Erdoğan: Türkiye öncü bir rolde
Cumhurbaşkanı Recep Tayyip Erdoğan, “Birleşmiş Milletler teşkilatının daha temsili, demokratik, hesap verebilir, etkin, şeffaf, adil ve insan odaklı bir yapıya kavuşturulması, COVID-19 salgınının da teyit ettiği üzere, mecburiyet arz etmekte” değerlendirmesinde bulundu. Erdoğan, “24 Ekim Birleşmiş Milletler Günü ve Birleşmiş Milletler Teşkilatı’nın kuruluşunun 75. yıl dönümü” dolayısıyla mesaj yayımladı. Erdoğan, “Türkiye, kurallara dayalı küresel sistemin merkezinde bulunan BM’nin temsil ettiği değerlerin ve çok taraflılık ilkesinin güçlü bir destekçisi ve savunucusu” dedi. Erdoğan, Türkiye’nin, çevre sorunları, iklim değişikliği ve biyolojik çeşitlilik kaybıyla mücadelede öncü bir rol oynadığını iddia etti. BM Biyolojik Çeşitlilik Sözleşmesi’nin 16’ncı Taraflar Konferansı’na ev sahipliği yapacaklarını belirterek “Seragazı emisyonlarında tarihi sorumluluğu yok denecek kadar az olan bir ülke olarak BM İklim Değişikliği Çerçeve Sözleşmesi kapsamında hak ettiğimiz konuma ulaşma çabalarımızı sürdüreceğiz” dedi.

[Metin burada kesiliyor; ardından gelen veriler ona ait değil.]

(* ===== verification/Stages.v ===== *)
(** * Stage graphs of remote queries ([src/cluster/join.rs], [src/query/session.rs],
    [src/cluster/protocol.rs])

    How a physical plan becomes the stages that the coordinator schedules: one stage
    for a partition-local plan, a partial and a final one for a mergeable
    aggregation, two producers and a consumer for a join. *)
From S2P Require Import Prelude Text Protocol Float Expr Logical Catalog Physical Memory Execution Aggregate PlanCodec PlanCodecProps Distributed.

Section stages.
Context `{Protobuf, FloatDisplay, BatchOps}.

(** ** Stages and fragments *)

Definition from_physical_plan (query_id : QueryId) (stage_id : StageId) (input_stages : list StageId)
    (partition_count : N) (p : PhysicalPlan) : result StagePlan :=
  plan_fragment ← codec_encode p;
  let stage := MkStagePlan query_id stage_id input_stages partition_count plan_fragment None false in
  _ ← StagePlan_validate stage;
  Ok stage.

Definition decode_physical_plan (self : StagePlan) (catalog : Catalog) : result PhysicalPlan :=
  _ ← StagePlan_validate self;
  codec_decode (sp_plan_fragment self) catalog.

(** [stage.output_exchange = Some(..)] and [stage.partitioned_input = ..] *)
Definition with_exchange (s : StagePlan) (e : HashExchange) : StagePlan :=
  MkStagePlan (sp_query_id s) (sp_stage_id s) (sp_input_stages s) (sp_partition_count s)
    (sp_plan_fragment s) (Some e) (sp_partitioned_input s).

Definition with_partitioned_input (s : StagePlan) (b : bool) : StagePlan :=
  MkStagePlan (sp_query_id s) (sp_stage_id s) (sp_input_stages s) (sp_partition_count s)
    (sp_plan_fragment s) (sp_output_exchange s) b.

(** ** Remote joins *)

Definition join_contains_join : PhysicalPlan → bool := contains_join.

Fixpoint local_partitions (p : PhysicalPlan) : result N :=
  match p with
  | PScan _ _ provider _ _ _ =>
      let count := N.of_nat (tp_partition_count provider) in
      if (count <=? U32_MAX)%N && (0 <? count)%N then Ok count
      else Err (Planning "remote join scan partition count is invalid")
  | PProjection _ input _ _ | PFilter _ input _ _ => local_partitions input
  | _ => Err (Unsupported "remote join inputs must be partition-local scans, filters, or projections")
  end.

Definition dependency_scan (input : PhysicalPlan) (stage : StageId) : result PhysicalPlan :=
  let schema := physical_schema input in
  t ← MemoryTable_new schema [[]];
  Ok (PScan (plan_id input) (stage_input_table_name stage) (memory_provider t) None [] schema).

(** The columns a pair of keys refers to. *)
Definition join_key_columns (left_schema right_schema : Schema) (keys : Expr * Expr) : result (N * N) :=
  match keys with
  | (Column left_name, Column right_name) =>
      l ← find_column left_schema left_name;
      r ← find_column right_schema right_name;
      left_field ← expect (left_schema !! l) "index out of bounds";
      right_field ← expect (right_schema !! r) "index out of bounds";
      if decide (f_type left_field = f_type right_field) then Ok (N.of_nat l, N.of_nat r)
      else Err (Planning "remote join key types must match on both inputs")
  | _ => Err (Unsupported "remote join keys must be columns; key expressions are not supported")
  end.

(** A stage that sends its rows to the join. *)
Definition join_producer (query : QueryId) (stage_id : StageId) (input : PhysicalPlan) (count : N)
    (columns : list N) (partitions : N) : result StagePlan :=
  stage ← from_physical_plan query stage_id [] count input;
  Ok (with_exchange stage (MkHashExchange columns partitions)).

(** The plan of the consumer, and the producers. *)
Fixpoint rewrite (p : PhysicalPlan) (query : QueryId) : result (PhysicalPlan * list StagePlan) :=
  match p with
  | PProjection id input exprs schema =>
      '(input, stages) ← rewrite input query; Ok (PProjection id input exprs schema, stages)
  | PFilter id input predicate schema =>
      '(input, stages) ← rewrite input query; Ok (PFilter id input predicate schema, stages)
  | PHashJoin id left_input right_input join_type left_on right_on schema =>
      left_count ← local_partitions left_input;
      right_count ← local_partitions right_input;
      let partitions := N.max left_count right_count in
      if bool_decide (left_on = []) || negb (bool_decide (length left_on = length right_on))
      then Err (Planning "remote join requires matching nonempty equi-join keys")
      else
        columns ← collect (join_key_columns (physical_schema left_input) (physical_schema right_input))
                    (zip left_on right_on);
        left_stage ← join_producer query (MkStageId 0) left_input left_count (columns.*1) partitions;
        right_stage ← join_producer query (MkStageId 1) right_input right_count (columns.*2) partitions;
        left_scan ← dependency_scan left_input (MkStageId 0);
        right_scan ← dependency_scan right_input (MkStageId 1);
        Ok (PHashJoin id left_scan right_scan join_type left_on right_on schema,
            [left_stage; right_stage])
  | _ => Err (Unsupported "remote joins support one inner/left equi-join with scan/filter/projection inputs and optional filter/projection output; chained joins, aggregation, sorting, and limits are not supported")
  end.

Definition plan_remote_join (p : PhysicalPlan) (query_id : QueryId) : result (option (list StagePlan)) :=
  if negb (join_contains_join p) then Ok None
  else
    '(downstream, producers) ← rewrite p query_id;
    first ← expect (head producers) "index out of bounds";
    exchange ← expect (sp_output_exchange first) "join producer exchange";
    final_stage ← from_physical_plan query_id (MkStageId 2) [MkStageId 0; MkStageId 1]
                    (he_partition_count exchange) downstream;
    Ok (Some (producers ++ [with_partitioned_input final_stage true])).

(** ** Remote queries *)

Definition remote_partition_count_from_usize (partitions : nat) : result N :=
  ok_or (try_u32 (N.of_nat partitions))
    (Planning ("remote scan has " +:+ pretty (N.of_nat partitions) +:+
               " partitions, which exceeds the protocol limit")).

Fixpoint remote_partition_count (p : PhysicalPlan) : result N :=
  match p with
  | PScan _ _ provider _ _ _ => remote_partition_count_from_usize (tp_partition_count provider)
  | PProjection _ input _ _ | PFilter _ input _ _ => remote_partition_count input
  | _ => Err (Unsupported "remote SQL supports partition-local Scan, Filter, and Projection plans plus top-level non-distinct aggregates over join-free inputs; this plan requires unsupported repartitioning or global stage planning")
  end.

(** The stages of a mergeable aggregation. *)
Definition aggregate_stages (query_id : QueryId) (a : PartialAggregatePlan) : result (list StagePlan) :=
  partition_count ← remote_partition_count_from_usize (pa_partition_count a);
  partial_stage ← from_physical_plan query_id (MkStageId 0) [] partition_count (pa_worker_plan a);
  let merge_partitions := if decide (pa_group_count a = 0) then 1%N else partition_count in
  let partial_stage :=
    if (0 <? pa_group_count a)%nat
    then with_exchange partial_stage
           (MkHashExchange (N.of_nat <$> seq 0 (pa_group_count a)) merge_partitions)
    else partial_stage in
  final_plan ← final_worker_plan a (MkStageId 0);
  final_stage ← from_physical_plan query_id (MkStageId 1) [MkStageId 0] merge_partitions final_plan;
  Ok [partial_stage; with_partitioned_input final_stage (0 <? pa_group_count a)%nat].

Definition checked_task_count (stages : list StagePlan) : result N :=
  fold_result (λ count s,
    ok_or (try_u32 (count + sp_partition_count s)%N) (Planning "remote join task count overflowed"))
    0%N stages.

(** The stages a remote query submits, in order, and the one whose output is the
    result. *)
Record RemoteGraph := MkRemoteGraph { rg_stages : list StagePlan; rg_result : StageId }.

Definition remote_stages (physical : PhysicalPlan) (query_id : QueryId) : result RemoteGraph :=
  a ← split_mergeable_aggregate physical;
  match a with
  | Some a => stages ← aggregate_stages query_id a; Ok (MkRemoteGraph stages (MkStageId 1))
  | None =>
      graph ← plan_remote_join physical query_id;
      match graph with
      | Some stages => _ ← checked_task_count stages; Ok (MkRemoteGraph stages (MkStageId 2))
      | None =>
          partition_count ← remote_partition_count physical;
          stage ← from_physical_plan query_id (MkStageId 0) [] partition_count physical;
          Ok (MkRemoteGraph [stage] (MkStageId 0))
      end
  end.
End stages.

Eskişehir'de 70 bin hektar madenlere açılıyor
Birgün'den Mustafa Bıldırcın’ın haberine göre, Enerji ve Tabii Kaynaklar Bakanlığı’na bağlı Maden ve Petrol İşleri Genel Müdürlüğü’nün Eskişehir’de maden arama ve işletme ruhsatı için ihaleye açtığı 70 bin hektarlık araziler içinde mera, orman ve tarım arazilerinin yanı sıra köy kahvesi, fidanlık, su havzası ve mezarlık gibi alanların da bulunduğu ortaya çıktı. Maden ve Petrol İşleri Genel Müdürlüğü’nce, Eskişehir’in 149 bölgesine yönelik maden arama ve işletme ruhsatı için ihaleye açılan alanların toplam büyüklüğünün 70 bin hektar olduğu öğrenildi. Maden arama ve işletme ruhsatı ihalesi açılan alanların mera, su havzası, mezarlık ve köy kahvesi gibi bölgeleri kapsaması dikkati çekti. Eskişehir’de çevre dernekleri ve meslek odalarının da aralarında bulunduğu sivil toplum örgütlerinin yeni maden ruhsatları verilmesine karşı olduğunu ve Eskişehir Büyükşehir Belediyesi’nin de yeni ruhsat ihalelerinin iptali için girişimde bulunduğunu belirten Çakırözer, şunları söyledi: “İnsanı, doğayı ve her türlü canlıyı olumsuz etkileyecek, verimli topraklarda tarımı hayvancılığı bitirecek bu madenleri açmaktan bir an önce vazgeçelim. Önceliği tarımsal kalkınmaya verilim. Eskişehir’de verimli ova ilan edilen Alpu Ovası’na, ‘İlle de termik santral yapacağız’ inadını gördük. Her görüşten insanıyla bütün Eskişehir buna karşı çıktı. Tam bu bitti derken şimdi, Eskişehir’de 149 noktada verilecek maden ruhsatlarında yine Alpu’yu görüyoruz. Anadolu’nun gıda deposu dediğimiz Alpu’nun verimli ovalarına yeni madenler açılacak.” Son olarak, maden ruhsatı verilecek bölgelerin tarımsal kalkınmadaki önemini anımsatan Çakırözer, “ Sarıcakaya, Orta Anadolu’nun Antalya’sı. Türkiye’nin rokası, maydanozu domatesi oradan gider. Şimdi, oraya siz gidip altın madeni, gümüş madeni açmaya kalkarsanız bahçeciliği de Sarıcakaya’yı da bitirirsiniz” dedi.